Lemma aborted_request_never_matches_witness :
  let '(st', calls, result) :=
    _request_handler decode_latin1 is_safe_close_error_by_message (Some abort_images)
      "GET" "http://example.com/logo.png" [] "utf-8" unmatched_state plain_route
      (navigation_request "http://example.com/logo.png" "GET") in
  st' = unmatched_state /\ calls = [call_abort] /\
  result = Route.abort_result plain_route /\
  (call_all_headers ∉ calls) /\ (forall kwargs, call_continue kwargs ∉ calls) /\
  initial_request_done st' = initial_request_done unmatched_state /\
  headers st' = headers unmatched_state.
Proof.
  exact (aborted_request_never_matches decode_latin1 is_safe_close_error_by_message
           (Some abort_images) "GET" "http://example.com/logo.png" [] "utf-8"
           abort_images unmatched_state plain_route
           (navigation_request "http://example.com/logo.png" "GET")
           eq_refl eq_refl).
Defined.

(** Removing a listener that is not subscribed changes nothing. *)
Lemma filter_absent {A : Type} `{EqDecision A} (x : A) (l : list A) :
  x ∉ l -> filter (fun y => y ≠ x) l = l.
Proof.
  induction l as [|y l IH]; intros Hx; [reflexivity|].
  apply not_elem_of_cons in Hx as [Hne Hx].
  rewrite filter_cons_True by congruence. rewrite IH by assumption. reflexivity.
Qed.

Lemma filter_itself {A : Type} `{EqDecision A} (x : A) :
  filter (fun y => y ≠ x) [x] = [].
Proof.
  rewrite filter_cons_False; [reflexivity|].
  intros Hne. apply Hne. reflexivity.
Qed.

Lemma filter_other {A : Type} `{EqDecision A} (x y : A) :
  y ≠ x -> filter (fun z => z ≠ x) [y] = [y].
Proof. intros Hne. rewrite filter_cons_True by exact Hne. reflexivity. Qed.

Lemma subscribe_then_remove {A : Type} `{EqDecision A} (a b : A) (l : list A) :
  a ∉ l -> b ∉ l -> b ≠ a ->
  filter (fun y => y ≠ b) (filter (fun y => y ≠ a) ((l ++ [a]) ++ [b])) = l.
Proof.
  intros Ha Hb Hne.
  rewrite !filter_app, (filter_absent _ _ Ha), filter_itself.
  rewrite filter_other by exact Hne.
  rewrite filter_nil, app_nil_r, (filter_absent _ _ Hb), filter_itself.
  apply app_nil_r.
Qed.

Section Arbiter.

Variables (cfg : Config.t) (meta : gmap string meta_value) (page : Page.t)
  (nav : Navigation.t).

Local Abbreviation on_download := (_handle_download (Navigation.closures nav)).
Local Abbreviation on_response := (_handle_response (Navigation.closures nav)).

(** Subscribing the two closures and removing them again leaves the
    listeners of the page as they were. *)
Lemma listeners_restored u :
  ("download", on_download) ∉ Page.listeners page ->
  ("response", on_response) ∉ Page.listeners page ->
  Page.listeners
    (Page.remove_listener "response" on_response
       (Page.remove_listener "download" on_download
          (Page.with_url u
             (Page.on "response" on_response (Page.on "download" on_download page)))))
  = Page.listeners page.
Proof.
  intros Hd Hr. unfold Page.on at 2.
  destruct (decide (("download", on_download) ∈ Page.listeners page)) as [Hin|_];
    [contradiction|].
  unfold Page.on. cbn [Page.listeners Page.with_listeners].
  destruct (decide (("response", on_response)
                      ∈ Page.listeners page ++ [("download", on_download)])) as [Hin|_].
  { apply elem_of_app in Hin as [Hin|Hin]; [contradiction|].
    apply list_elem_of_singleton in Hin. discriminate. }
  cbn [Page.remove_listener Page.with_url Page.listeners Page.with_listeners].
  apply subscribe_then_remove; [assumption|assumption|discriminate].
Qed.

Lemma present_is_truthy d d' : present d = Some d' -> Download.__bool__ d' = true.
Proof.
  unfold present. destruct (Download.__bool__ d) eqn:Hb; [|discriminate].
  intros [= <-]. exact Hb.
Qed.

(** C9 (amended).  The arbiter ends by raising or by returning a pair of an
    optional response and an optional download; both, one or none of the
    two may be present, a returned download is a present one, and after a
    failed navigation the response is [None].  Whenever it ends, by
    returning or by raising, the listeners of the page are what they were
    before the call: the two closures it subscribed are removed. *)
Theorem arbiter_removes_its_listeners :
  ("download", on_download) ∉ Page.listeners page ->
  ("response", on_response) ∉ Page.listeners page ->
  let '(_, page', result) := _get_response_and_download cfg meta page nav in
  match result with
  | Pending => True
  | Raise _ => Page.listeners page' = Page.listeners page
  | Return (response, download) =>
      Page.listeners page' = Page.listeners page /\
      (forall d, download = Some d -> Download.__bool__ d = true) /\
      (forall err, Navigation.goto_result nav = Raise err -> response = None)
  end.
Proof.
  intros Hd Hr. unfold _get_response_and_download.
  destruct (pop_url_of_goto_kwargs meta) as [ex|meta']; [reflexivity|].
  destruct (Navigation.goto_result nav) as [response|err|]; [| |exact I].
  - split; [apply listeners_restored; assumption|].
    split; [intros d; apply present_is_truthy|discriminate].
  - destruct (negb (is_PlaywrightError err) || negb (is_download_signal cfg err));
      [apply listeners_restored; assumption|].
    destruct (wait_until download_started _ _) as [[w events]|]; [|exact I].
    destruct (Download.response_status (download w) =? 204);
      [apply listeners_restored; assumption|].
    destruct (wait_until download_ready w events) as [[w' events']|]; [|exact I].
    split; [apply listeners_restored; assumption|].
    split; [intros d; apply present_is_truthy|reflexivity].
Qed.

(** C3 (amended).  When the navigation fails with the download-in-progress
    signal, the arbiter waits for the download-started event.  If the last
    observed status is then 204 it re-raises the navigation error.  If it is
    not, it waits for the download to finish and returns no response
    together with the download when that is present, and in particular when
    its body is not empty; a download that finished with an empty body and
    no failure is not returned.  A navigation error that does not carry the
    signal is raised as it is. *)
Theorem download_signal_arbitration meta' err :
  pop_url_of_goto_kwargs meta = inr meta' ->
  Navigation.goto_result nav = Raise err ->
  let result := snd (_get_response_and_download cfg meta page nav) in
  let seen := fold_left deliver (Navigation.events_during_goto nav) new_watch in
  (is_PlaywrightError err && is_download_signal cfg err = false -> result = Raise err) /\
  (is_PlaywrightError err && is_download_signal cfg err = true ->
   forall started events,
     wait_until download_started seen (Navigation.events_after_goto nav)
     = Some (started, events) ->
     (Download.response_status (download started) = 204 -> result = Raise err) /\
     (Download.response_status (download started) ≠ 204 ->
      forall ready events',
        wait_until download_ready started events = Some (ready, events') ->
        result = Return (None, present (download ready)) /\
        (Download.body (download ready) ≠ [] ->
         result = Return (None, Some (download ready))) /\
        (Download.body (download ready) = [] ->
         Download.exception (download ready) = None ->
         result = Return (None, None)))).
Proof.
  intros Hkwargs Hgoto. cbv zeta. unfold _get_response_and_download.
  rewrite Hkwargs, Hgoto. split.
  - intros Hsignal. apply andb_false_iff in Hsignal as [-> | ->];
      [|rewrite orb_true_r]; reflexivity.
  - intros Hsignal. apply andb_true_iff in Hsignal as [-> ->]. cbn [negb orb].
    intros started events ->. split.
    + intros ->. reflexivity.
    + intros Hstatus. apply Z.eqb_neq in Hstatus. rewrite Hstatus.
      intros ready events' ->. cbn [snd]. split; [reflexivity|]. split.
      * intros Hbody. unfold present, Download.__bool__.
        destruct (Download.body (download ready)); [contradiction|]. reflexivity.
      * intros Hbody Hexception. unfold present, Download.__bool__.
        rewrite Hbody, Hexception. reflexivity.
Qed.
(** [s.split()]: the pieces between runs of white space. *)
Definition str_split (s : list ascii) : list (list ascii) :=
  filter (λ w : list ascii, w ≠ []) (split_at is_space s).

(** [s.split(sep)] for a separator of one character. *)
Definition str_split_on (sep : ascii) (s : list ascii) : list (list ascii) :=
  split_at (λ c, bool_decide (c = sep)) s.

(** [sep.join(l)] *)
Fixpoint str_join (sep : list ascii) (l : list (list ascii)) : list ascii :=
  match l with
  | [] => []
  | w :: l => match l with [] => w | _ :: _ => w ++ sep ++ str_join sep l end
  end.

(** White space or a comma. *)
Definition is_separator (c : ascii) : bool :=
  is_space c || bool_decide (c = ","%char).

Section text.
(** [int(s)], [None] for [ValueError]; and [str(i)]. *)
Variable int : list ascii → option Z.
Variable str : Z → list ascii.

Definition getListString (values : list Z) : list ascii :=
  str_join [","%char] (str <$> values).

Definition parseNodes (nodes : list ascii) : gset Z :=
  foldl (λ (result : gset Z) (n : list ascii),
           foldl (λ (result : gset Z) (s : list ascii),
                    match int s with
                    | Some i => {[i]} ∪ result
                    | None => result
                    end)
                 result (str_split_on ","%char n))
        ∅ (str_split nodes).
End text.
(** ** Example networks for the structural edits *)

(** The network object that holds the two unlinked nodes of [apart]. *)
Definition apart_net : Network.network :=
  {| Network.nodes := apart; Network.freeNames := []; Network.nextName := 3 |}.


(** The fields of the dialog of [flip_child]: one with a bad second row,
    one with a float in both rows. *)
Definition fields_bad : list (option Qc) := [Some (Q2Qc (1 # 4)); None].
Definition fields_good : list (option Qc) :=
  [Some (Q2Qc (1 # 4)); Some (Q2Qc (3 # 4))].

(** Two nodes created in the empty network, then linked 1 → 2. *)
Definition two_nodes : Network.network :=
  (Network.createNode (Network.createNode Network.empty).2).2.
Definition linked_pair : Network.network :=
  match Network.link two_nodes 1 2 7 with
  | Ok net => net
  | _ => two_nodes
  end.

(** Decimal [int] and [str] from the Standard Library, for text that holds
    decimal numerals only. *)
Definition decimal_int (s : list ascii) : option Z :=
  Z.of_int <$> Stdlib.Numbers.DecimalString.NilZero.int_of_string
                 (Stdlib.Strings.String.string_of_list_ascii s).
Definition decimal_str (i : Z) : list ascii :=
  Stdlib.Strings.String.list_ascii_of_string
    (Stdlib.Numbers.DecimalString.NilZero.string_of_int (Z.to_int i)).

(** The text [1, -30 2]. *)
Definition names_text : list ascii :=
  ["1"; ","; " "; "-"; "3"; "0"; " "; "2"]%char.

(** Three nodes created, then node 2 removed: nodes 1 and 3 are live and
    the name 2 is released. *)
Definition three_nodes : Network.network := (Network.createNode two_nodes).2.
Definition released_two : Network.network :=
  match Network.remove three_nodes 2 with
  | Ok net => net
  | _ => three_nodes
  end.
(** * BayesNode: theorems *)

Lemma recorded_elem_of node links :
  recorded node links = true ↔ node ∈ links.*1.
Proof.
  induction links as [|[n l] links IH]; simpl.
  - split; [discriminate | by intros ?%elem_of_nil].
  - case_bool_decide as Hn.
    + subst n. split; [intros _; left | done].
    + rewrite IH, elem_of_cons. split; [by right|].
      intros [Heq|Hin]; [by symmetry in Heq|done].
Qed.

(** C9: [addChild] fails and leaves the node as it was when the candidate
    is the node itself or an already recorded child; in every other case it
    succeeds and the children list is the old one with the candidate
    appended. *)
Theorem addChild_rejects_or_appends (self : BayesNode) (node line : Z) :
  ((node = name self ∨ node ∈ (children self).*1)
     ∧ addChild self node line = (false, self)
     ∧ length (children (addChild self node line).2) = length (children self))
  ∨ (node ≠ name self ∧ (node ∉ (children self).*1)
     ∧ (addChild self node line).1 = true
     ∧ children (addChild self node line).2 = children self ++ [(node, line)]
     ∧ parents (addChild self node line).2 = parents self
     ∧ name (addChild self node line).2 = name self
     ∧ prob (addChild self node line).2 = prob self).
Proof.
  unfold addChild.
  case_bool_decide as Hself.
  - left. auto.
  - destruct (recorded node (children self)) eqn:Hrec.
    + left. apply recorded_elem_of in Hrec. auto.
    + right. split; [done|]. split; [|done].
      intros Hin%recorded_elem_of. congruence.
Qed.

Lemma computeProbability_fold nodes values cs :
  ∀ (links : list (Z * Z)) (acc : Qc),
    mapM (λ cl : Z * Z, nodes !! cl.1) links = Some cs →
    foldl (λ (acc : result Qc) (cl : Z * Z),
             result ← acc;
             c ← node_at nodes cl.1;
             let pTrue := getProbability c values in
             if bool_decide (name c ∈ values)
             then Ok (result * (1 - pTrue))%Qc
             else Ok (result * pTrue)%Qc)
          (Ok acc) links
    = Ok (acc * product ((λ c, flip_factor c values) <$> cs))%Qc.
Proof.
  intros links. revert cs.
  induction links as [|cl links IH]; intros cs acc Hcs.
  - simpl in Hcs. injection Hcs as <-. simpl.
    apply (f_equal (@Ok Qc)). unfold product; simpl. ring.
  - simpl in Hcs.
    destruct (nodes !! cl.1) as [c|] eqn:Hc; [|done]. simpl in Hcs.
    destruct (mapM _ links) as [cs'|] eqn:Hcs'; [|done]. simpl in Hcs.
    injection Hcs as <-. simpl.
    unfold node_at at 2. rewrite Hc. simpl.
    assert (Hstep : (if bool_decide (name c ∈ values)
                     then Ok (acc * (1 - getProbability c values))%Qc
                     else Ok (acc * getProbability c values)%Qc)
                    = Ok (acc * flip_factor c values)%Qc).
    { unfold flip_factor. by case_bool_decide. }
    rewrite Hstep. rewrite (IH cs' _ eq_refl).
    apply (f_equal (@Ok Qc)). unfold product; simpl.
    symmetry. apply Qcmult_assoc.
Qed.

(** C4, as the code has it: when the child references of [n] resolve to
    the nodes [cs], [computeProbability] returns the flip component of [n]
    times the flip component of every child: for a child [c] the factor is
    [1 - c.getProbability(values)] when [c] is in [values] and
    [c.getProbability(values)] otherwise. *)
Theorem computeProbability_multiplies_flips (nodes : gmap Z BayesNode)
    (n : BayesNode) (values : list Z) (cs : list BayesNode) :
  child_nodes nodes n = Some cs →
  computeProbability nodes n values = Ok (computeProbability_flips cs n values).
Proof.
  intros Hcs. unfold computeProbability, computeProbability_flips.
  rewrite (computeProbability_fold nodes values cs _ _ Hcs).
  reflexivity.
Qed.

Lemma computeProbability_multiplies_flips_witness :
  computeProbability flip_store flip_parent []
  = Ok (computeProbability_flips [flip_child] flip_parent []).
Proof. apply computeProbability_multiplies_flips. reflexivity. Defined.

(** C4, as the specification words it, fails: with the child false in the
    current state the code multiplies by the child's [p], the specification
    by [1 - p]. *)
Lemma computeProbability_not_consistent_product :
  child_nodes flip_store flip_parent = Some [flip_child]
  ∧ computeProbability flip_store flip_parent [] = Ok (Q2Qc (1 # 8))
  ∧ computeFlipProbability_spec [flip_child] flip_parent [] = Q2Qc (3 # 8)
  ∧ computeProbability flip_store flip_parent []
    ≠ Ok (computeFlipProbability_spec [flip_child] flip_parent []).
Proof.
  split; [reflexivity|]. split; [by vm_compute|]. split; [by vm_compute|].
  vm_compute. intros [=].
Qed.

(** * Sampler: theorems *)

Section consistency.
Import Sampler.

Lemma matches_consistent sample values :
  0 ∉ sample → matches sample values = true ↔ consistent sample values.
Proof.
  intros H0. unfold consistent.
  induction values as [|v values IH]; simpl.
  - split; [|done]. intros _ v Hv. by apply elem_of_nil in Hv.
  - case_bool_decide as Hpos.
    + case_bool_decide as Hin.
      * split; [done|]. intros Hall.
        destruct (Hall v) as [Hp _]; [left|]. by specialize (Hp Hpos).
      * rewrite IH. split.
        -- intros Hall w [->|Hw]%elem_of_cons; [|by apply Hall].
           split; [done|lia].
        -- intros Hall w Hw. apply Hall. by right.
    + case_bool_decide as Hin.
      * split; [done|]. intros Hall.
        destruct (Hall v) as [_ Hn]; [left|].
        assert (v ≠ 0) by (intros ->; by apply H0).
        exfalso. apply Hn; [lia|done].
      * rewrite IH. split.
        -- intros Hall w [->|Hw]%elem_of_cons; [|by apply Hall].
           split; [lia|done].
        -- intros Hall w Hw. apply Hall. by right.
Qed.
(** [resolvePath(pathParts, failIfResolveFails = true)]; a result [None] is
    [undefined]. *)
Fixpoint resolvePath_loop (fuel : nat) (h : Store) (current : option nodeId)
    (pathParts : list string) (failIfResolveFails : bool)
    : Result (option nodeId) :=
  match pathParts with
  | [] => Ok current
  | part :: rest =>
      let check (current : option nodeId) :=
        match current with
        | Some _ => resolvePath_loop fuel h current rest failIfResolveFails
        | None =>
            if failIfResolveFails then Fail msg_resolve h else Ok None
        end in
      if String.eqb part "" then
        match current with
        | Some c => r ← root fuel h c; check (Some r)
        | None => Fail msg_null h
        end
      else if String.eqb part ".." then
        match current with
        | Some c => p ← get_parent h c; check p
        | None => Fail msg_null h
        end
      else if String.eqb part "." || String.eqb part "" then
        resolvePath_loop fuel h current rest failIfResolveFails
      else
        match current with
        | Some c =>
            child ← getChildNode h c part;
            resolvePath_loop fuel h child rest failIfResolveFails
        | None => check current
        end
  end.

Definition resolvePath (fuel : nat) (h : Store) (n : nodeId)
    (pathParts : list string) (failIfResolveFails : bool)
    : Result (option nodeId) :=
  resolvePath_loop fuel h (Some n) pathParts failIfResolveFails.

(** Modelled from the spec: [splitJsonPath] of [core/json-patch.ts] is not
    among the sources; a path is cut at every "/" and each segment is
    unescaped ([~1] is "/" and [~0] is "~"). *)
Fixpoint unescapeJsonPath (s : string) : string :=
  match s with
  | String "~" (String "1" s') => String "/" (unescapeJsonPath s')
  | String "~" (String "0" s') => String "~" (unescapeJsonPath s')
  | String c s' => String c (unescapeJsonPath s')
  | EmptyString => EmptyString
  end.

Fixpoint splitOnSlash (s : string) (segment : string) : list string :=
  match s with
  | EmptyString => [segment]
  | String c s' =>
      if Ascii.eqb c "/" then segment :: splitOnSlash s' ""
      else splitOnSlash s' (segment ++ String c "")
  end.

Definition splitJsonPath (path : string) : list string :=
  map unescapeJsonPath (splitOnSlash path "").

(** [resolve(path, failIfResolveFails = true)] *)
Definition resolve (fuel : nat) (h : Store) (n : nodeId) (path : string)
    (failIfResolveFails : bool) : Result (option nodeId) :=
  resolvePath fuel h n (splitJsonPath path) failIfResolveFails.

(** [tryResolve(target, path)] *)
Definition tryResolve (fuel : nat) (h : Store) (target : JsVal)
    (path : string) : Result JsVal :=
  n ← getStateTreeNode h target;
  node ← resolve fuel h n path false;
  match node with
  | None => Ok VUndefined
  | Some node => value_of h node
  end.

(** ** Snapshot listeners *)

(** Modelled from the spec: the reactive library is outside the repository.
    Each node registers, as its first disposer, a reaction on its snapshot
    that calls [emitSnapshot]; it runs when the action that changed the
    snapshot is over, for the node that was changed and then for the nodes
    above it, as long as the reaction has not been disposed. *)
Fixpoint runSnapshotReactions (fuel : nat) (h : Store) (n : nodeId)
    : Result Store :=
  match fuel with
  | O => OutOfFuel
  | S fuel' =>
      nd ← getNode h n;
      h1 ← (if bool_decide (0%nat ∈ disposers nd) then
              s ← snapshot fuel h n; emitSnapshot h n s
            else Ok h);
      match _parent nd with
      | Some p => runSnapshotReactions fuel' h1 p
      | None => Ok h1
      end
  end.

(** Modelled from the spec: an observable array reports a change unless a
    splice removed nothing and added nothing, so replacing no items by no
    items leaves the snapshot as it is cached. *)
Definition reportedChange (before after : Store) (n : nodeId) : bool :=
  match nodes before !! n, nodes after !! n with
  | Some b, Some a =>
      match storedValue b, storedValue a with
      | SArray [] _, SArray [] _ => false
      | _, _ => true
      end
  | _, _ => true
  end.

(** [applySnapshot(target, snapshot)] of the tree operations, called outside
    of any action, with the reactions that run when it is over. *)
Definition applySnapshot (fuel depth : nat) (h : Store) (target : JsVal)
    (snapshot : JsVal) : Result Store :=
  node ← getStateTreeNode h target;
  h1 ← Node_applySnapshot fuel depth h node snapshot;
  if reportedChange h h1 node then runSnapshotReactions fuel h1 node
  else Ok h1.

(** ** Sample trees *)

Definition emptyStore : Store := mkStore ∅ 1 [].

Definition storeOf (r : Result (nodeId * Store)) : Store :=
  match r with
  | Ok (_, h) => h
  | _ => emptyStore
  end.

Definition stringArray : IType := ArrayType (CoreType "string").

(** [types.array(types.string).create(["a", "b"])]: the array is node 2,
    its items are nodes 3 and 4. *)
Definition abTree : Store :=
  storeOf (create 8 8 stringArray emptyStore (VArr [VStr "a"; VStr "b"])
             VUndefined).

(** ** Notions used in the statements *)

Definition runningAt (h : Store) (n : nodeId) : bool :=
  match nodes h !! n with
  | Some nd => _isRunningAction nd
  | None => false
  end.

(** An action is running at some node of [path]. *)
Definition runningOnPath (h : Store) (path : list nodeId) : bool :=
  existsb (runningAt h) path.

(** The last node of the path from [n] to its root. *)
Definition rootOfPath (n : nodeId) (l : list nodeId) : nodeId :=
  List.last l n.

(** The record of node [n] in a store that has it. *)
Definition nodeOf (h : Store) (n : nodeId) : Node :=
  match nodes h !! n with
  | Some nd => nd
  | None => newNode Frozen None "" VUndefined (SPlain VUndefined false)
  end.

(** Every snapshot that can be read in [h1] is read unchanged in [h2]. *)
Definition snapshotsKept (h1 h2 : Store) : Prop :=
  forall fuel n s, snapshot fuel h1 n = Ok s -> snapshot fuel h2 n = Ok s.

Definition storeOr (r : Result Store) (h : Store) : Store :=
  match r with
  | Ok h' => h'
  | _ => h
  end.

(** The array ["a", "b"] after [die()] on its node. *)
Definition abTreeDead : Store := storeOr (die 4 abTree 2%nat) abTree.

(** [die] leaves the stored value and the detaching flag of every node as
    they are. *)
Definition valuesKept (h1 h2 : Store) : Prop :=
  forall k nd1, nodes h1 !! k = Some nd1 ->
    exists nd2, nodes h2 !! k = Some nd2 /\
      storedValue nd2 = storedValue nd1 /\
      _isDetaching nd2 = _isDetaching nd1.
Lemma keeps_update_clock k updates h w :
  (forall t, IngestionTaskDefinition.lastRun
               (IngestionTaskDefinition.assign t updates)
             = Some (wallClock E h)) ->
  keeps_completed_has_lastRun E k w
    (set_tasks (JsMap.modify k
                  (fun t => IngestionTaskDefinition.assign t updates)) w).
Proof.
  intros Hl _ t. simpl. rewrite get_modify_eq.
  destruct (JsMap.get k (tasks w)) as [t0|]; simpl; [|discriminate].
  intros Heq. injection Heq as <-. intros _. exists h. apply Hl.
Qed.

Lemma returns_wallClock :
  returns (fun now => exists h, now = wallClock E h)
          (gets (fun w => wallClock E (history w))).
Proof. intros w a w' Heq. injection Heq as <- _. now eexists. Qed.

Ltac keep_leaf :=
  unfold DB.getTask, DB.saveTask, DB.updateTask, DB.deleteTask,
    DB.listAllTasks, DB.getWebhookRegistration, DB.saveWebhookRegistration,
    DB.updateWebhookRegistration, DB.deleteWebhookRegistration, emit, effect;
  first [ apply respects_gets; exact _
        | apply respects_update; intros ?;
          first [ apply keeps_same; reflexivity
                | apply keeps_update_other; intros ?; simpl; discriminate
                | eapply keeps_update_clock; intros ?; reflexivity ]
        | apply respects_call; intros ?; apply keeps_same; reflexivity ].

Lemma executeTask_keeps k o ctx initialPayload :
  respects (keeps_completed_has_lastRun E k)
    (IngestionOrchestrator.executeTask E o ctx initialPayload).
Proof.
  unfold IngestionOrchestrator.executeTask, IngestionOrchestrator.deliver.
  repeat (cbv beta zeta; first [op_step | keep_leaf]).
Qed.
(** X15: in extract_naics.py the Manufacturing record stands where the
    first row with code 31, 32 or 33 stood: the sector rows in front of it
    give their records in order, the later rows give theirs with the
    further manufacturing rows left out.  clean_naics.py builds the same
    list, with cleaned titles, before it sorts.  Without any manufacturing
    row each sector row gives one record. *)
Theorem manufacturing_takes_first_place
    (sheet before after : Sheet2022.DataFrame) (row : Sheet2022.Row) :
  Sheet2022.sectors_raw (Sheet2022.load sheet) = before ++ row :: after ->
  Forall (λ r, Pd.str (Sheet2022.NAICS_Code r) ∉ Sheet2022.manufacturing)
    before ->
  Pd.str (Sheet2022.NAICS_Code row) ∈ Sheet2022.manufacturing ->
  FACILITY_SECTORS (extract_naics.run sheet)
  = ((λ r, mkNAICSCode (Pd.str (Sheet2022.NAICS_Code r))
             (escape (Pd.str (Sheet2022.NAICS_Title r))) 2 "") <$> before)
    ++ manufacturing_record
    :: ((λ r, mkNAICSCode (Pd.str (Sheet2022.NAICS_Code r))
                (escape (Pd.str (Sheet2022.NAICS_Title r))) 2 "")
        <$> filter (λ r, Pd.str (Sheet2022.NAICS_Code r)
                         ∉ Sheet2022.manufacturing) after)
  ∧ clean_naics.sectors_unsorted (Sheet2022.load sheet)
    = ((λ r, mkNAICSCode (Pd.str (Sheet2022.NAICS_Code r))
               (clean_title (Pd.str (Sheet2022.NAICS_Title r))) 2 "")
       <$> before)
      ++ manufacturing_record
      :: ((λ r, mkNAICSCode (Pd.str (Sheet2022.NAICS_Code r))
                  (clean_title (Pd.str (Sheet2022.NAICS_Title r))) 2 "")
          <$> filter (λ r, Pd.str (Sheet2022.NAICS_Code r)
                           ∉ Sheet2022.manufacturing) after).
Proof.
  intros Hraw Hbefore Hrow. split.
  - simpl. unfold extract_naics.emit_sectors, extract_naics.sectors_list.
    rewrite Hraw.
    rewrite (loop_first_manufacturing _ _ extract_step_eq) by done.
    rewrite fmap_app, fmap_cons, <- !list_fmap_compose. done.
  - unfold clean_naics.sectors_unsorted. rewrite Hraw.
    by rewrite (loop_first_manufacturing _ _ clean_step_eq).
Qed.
------------
## Exercise instructions
The output should be exactly the lines above from the line containing "first [ apply keeps_same;" to the line containing "respects (keeps_completed_has_lastRun E k)", inclusive, with no other lines.

## Answer to the problem
          first [ apply keeps_same; reflexivity
                | apply keeps_update_other; intros ?; simpl; discriminate
                | eapply keeps_update_clock; intros ?; reflexivity ]
        | apply respects_call; intros ?; apply keeps_same; reflexivity ].

Lemma executeTask_keeps k o ctx initialPayload :
  respects (keeps_completed_has_lastRun E k)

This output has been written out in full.